Bytecode implementations and why they're important

SamuraiCrow · June 10, 2021, 5:50pm

In several threads I’ve run into there have been people that are quite resistant to implementing bytecodes like WebAssembly into the standard implementation of the Haiku package manager. I’ve created this thread to discuss different bytecodes through the years and what was right or wrong with them.

Java

Considered the first, was actually one of the worst as initially implemented. It still has major flaws to this day.

Flaws

Proprietary licencing for some of its standard library
Mandatory garbage collection
Cannot be non-OOP
Huge runtime library

Advantages

Portability
Availability as GPL OpenJava

Comments

Once AOT compilation alleviated most of the birth pains of interpreters and JITting in the mobile edition of Java, the speed issues were mostly laid to rest but by that time the damage was done. The desktop varieties required a huge runtime library and object-oriented inheritance. This interfered with cache performance and caused massive swapping to the hard drive. This, in turn, threw out most of the speed increases that AOT compilation gained.

.NET and CLR

Since the advantages and flaws are much the same as Java, I won’t list them again. It has more language support than the JVM, not to mention more standard development tools.

WebAssembly

An open source standard defined by the W3C. I see it as just another off-the-shelf component.

Likes

AOT most common compilation strategy
BSD like license
Doesn’t require object-oriented inheritance or garbage collection at the core level

Dislikes

No macros at the core-level for more extensive dynamic bindings
No big-endian support in the core bytecode

Comments

I like this one best of all even though there is room for improvement. Rust translates well into it because the bytecode is low-level enough to exclude the indirect jumps associated with vtable calls used by OOP languages.

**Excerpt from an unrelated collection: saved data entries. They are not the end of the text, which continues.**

Lemma put_online_ok h from ch e c c' : slave_ok h from ch c -> replstate c = SLAVE_STATE_ONLINE \/ replstate c = SLAVE_STATE_SEND_BULK -> fate_slave (putSlaveOnline e c) = Some c' ->
  slave_ok h from ch c' /\ sid c' = sid c.
Proof.
  intros [H1 H2 H3 H4] Hst. unfold putSlaveOnline. destruct (event_ok e (sid c)); [|done]. intros [= <-]. split; [|done].
  assert (replstate c <> SLAVE_STATE_WAIT_BGSAVE_START) as Hn by (destruct Hst as [-> | ->]; done). split; cbn; [done|intros _; by apply H2|done|by intros []].
Qed.

(** The acknowledgement of an offset. *)
Definition ack_args (off : list Z) : list (list Z) := [str "REPLCONF"; str "ACK"; off].
Definition on_ack (e : renv) (off : list Z) (c : slave) : fate := default (Stays c) (replconfCommand e (ack_args off) c).
Lemma on_ack_ok h from ch e off c c' : slave_ok h from ch c -> fate_slave (on_ack e off c) = Some c' -> slave_ok h from ch c' /\ sid c' = sid c.
Proof.
  intros Hc. unfold on_ack, replconfCommand. change (Z.rem (zlen (ack_args off)) 2 =? 0) with false. cbn iota. cbn [ack_args drop replconf_loop].
  change (strcaseeq (str "ACK") (str "listening-port")) with false. change (strcaseeq (str "ACK") (str "ip-address")) with false.
  change (strcaseeq (str "ACK") (str "capa")) with false. change (strcaseeq (str "ACK") (str "ack")) with true. cbn iota.
  destruct (has (sflags c) CLIENT_SLAVE); cbn [negb]; [|by intros [= <-]]. destruct (string2ll off) as [o|]; [|by intros [= <-]]. cbn [mbind option_bind default].
  set (c1 := set_ack _ _ _ c). assert (slave_ok h from ch c1) as Hc1 by (destruct Hc; by split). destruct (_ && _) eqn:E; [|by intros [= <-]].
  apply andb_true_iff in E as [_ E%Z.eqb_eq]. intros Hf. destruct (put_online_ok h from ch e c1 c' Hc1) as [? ?]; [by left|done|]. done.
Qed.

Lemma send_data_ok h from ch e file w c c' : slave_ok h from ch c -> replstate c = SLAVE_STATE_SEND_BULK -> fate_slave (send_data e file w c) = Some c' ->
  slave_ok h from ch c' /\ sid c' = sid c.
Proof.
  intros Hc Hst. unfold send_data. case_bool_decide; [done|]. destruct w as [n| |]; [|intros [= <-]; done|done]. set (c1 := set_bulk _ _ _ _).
  assert (slave_ok h from ch c1) as Hc1 by (destruct Hc; by split). destruct (_ =? _); [|intros [= <-]; done].
  intros E. destruct (put_online_ok h from ch e c1 c' Hc1) as [? Hs]; [by right|done|]. split; [done|]. by rewrite Hs.
Qed.
Lemma bulk_ok h from ch e file w1 w2 c c' : slave_ok h from ch c -> replstate c = SLAVE_STATE_SEND_BULK -> fate_slave (sendBulkToSlave e file w1 w2 c) = Some c' ->
  slave_ok h from ch c' /\ sid c' = sid c.
Proof.
  intros Hc Hst. unfold sendBulkToSlave. destruct (replpreamble c) as [pre|]; [|by apply send_data_ok]. destruct (wrote w1 pre) as [n|]; [|done]. case_bool_decide.
  - intros E. eapply send_data_ok in E as [? ->]; [|destruct Hc; by split|done]. done.
  - intros [= <-]. split; [destruct Hc; by split|done].
Qed.

Lemma fmap_slaves_ok g s : repl_ok s -> (forall h from ch c, slave_ok h from ch c -> slave_ok h from ch (g c) /\ sid (g c) = sid c) -> repl_ok (set_slaves (g <$> slaves s) s).
Proof.
  intros Hok Hg. pose proof Hok as [H1 H2 H3 H4]. eapply same_log_inv; [|exact Hok|..]; try done; cbn [slaves set_slaves].
  - intros Hne. apply H2. intros E. by rewrite E in Hne.
  - apply Forall_fmap. eapply Forall_impl; [exact H3|]. intros c Hc. by apply Hg.
  - replace (sid <$> (g <$> slaves s)) with (sid <$> slaves s); [done|]. rewrite <-list_fmap_compose. apply list_fmap_ext. intros i c Hc.
    apply list_elem_of_lookup_2 in Hc. eapply Forall_forall in H3; [|exact Hc]. unfold compose. by destruct (Hg _ _ _ _ H3) as [_ ->].
Qed.

Lemma resize_ok e n s : env_ok e -> repl_ok s -> repl_ok (resizeReplicationBacklog e n s) /\ grows s (resizeReplicationBacklog e n s).
Proof.
  intros He Hok. unfold resizeReplicationBacklog. set (m := if n <? _ then _ else n). assert (0 < m) as Hm.
  { unfold m, CONFIG_REPL_BACKLOG_MIN_SIZE. destruct (Z.ltb_spec n (1024 * 16)); lia. }
  destruct (_ =? _); [split; [done|by apply grows_same]|]. pose proof Hok as [[L1 L2 L3] H2 H3 H4]. destruct (backlog s) as [b|] eqn:Hb; (split; [|by apply grows_same]).
  - split; cbn; [|done|done|done]. split; cbn; [done|done|]. intros b' [= <-]. split_and!; [apply ring_empty; [by apply He|done]|lia|lia].
  - split; cbn; [|done|done|done]. by split.
Qed.

Lemma cron_ok e s : repl_ok s -> exists s', replicationCron e s = Some s' /\ repl_ok s' /\ grows s s'.
Proof.
  intros Hok. unfold replicationCron.
  assert (exists s1, cron_ping e s = Some s1 /\ repl_ok s1 /\ grows s s1) as (s1 & -> & Hok1 & G1).
  { unfold cron_ping. destruct (_ && _ && _); [|exists s; do 2 (split; [done|]); by apply grows_same].
    destruct (replicationFeedSlaves_ok (slaveseldb s) [ObjEmbstr (str "PING")] s Hok) as (s1 & -> & Hok1 & _ & Hb & Hh).
    { split_and!; [done| |done]. by repeat constructor. }
    exists s1. do 2 (split; [done|]). split; [done|by eexists]. }
  cbn [mbind option_bind]. set (s2 := free_slaves e (timed_out e) (cron_newlines e s1)).
  assert (repl_ok s2 /\ same_log s1 s2) as [Hok2 S2].
  { destruct (free_slaves_child e (timed_out e) (cron_newlines e s1)) as (C & S & _). split; [|by eapply same_log_trans; [|exact S]]. unfold repl_ok, s2. rewrite C. apply free_slaves_inv.
    apply fmap_slaves_ok; [done|]. intros h from ch c Hc. destruct (_ && _); [|done]. split; [destruct Hc; by split|done]. }
  assert (exists s3, cron_backlog e s2 = Some s3 /\ repl_ok s3 /\ history s3 = history s2 /\ base s3 = base s2) as (s3 & -> & Hok3 & Hh3 & Hb3).
  { unfold cron_backlog. destruct (_ && _ && _ && _ && _) eqn:E; [|by exists s2]. unfold freeReplicationBacklog. cbn [slaves clearReplicationId2 changeReplicationId set_ids].
    repeat apply andb_true_iff in E as [E _]. rewrite E. eexists. split; [done|]. split_and!; try done. apply bool_decide_eq_true in E.
    destruct Hok2 as [[L1 L2 L3] H2 H3 H4]. split; cbn; [by split|by rewrite E|done|done]. }
  cbn [mbind option_bind]. eexists. split; [done|]. set (s4 := cron_bgsave e s3). assert (repl_ok s4 /\ same_log s3 s4) as [Hok4 S4].
  { unfold s4, cron_bgsave. destruct (child_running s3); [done|]. destruct (_ && _); [|done]. by apply startBgsave_ok. }
  destruct (refresh_same e s4) as (R1 & R2 & R3). split; [unfold repl_ok; rewrite R3; by apply refresh_inv|].
  eapply grows_trans; [exact G1|]. eapply grows_trans; [by apply grows_log|]. eapply grows_trans; [by apply grows_same|]. eapply grows_trans; [by apply grows_log|by apply grows_log].
Qed.

Lemma disconnect_ok e s : repl_ok s -> repl_ok (disconnectSlaves e s) /\ same_log s (disconnectSlaves e s).
Proof. intros Hok. destruct (free_slaves_child e (fun _ => true) s) as (C & S & _). split; [|done]. unfold repl_ok, disconnectSlaves. rewrite C. by apply free_slaves_inv. Qed.
Lemma promote_ok e s : repl_ok s -> repl_ok (replicationUnsetMaster e s) /\ same_log s (replicationUnsetMaster e s).
Proof.
  intros Hok. unfold replicationUnsetMaster. destruct (masterhost s); cbn [negb]; [|done]. set (s1 := shiftReplicationId e _).
  assert (repl_ok s1) as Hok1 by (by apply (same_log_slaves _ s)). destruct (disconnect_ok e s1 Hok1) as [Hok2 S2]. split; [|eapply same_log_trans; [|by eapply same_log_trans; [exact S2|]]; done].
  by apply (same_log_slaves _ (disconnectSlaves e s1)).
Qed.
Lemma demote_ok e s : repl_ok s -> repl_ok (replicationSetMaster e s) /\ same_log s (replicationSetMaster e s).
Proof.
  intros Hok. assert (repl_ok (set_master true s)) as Hok1 by (by apply (same_log_slaves _ s)). destruct (disconnect_ok e _ Hok1) as [Hok2 S2].
  split; [done|by eapply same_log_trans; [|exact S2]].
Qed.

(** A dump that nobody waits for, as BGSAVE starts it. *)
Lemma bgsave_ok e s : repl_ok s -> repl_ok ((rdbSaveBackground e s).1) /\ same_log s ((rdbSaveBackground e s).1).
Proof.
  intros Hok. unfold rdbSaveBackground, child_running. destruct (aof_child s); [done|]. cbn [orb]. case_bool_decide as Hc; cbn [negb]; [|done]. destruct (fork_ok e); [|done]. split; [|done].
  unfold repl_ok in *. rewrite Hc in Hok. pose proof Hok as [H1 H2 H3 H4]. eapply same_log_inv; [|exact Hok|..]; try done. cbn.
  eapply Forall_impl; [exact H3|]. intros c [A B C D]. split; [done|done| |done]. intros E. by specialize (C E).
Qed.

SPIR-V, OpenKode and OpenCL

These are maintained by the Khronos group and as such, they dovetail well with Vulkan. I’ve never seen OpenKode implemented but it’s supposed to be an extension of OpenCL and have excellent support for offloading operations to the GPU. SPIR-V is the standard shader bytecode optimizing representation. I don’t know much else about these.

If somebody would like to add more please comment! I will be adding commentary as well.

X512 · June 10, 2021, 6:10pm

Compatible with Haiku C++ ABI and allows to interact with Haiku API without wrappers and bindings.

It would be very difficult to provide access to whole Haiku API from Java bytecode.

BlueSky · June 10, 2021, 8:13pm

Maybe it’s just me but I completely seem to fail to see how this is relevant to Haiku as an operating system. Which is probably OK because it is in the off-topic category, but still…

Munchausen · June 10, 2021, 8:14pm

I think it’s worth mentioning python and meta tracing JIT compilers (i.e. pypy) which can make huge leaps in terms of performance.

Also, supposedly an iteration of ARM that supports memory bounds checking is on the horizon. Such a feature should help alleviate the need for some run time memory safety checks, and bring impressive performance increases for interpreted languages.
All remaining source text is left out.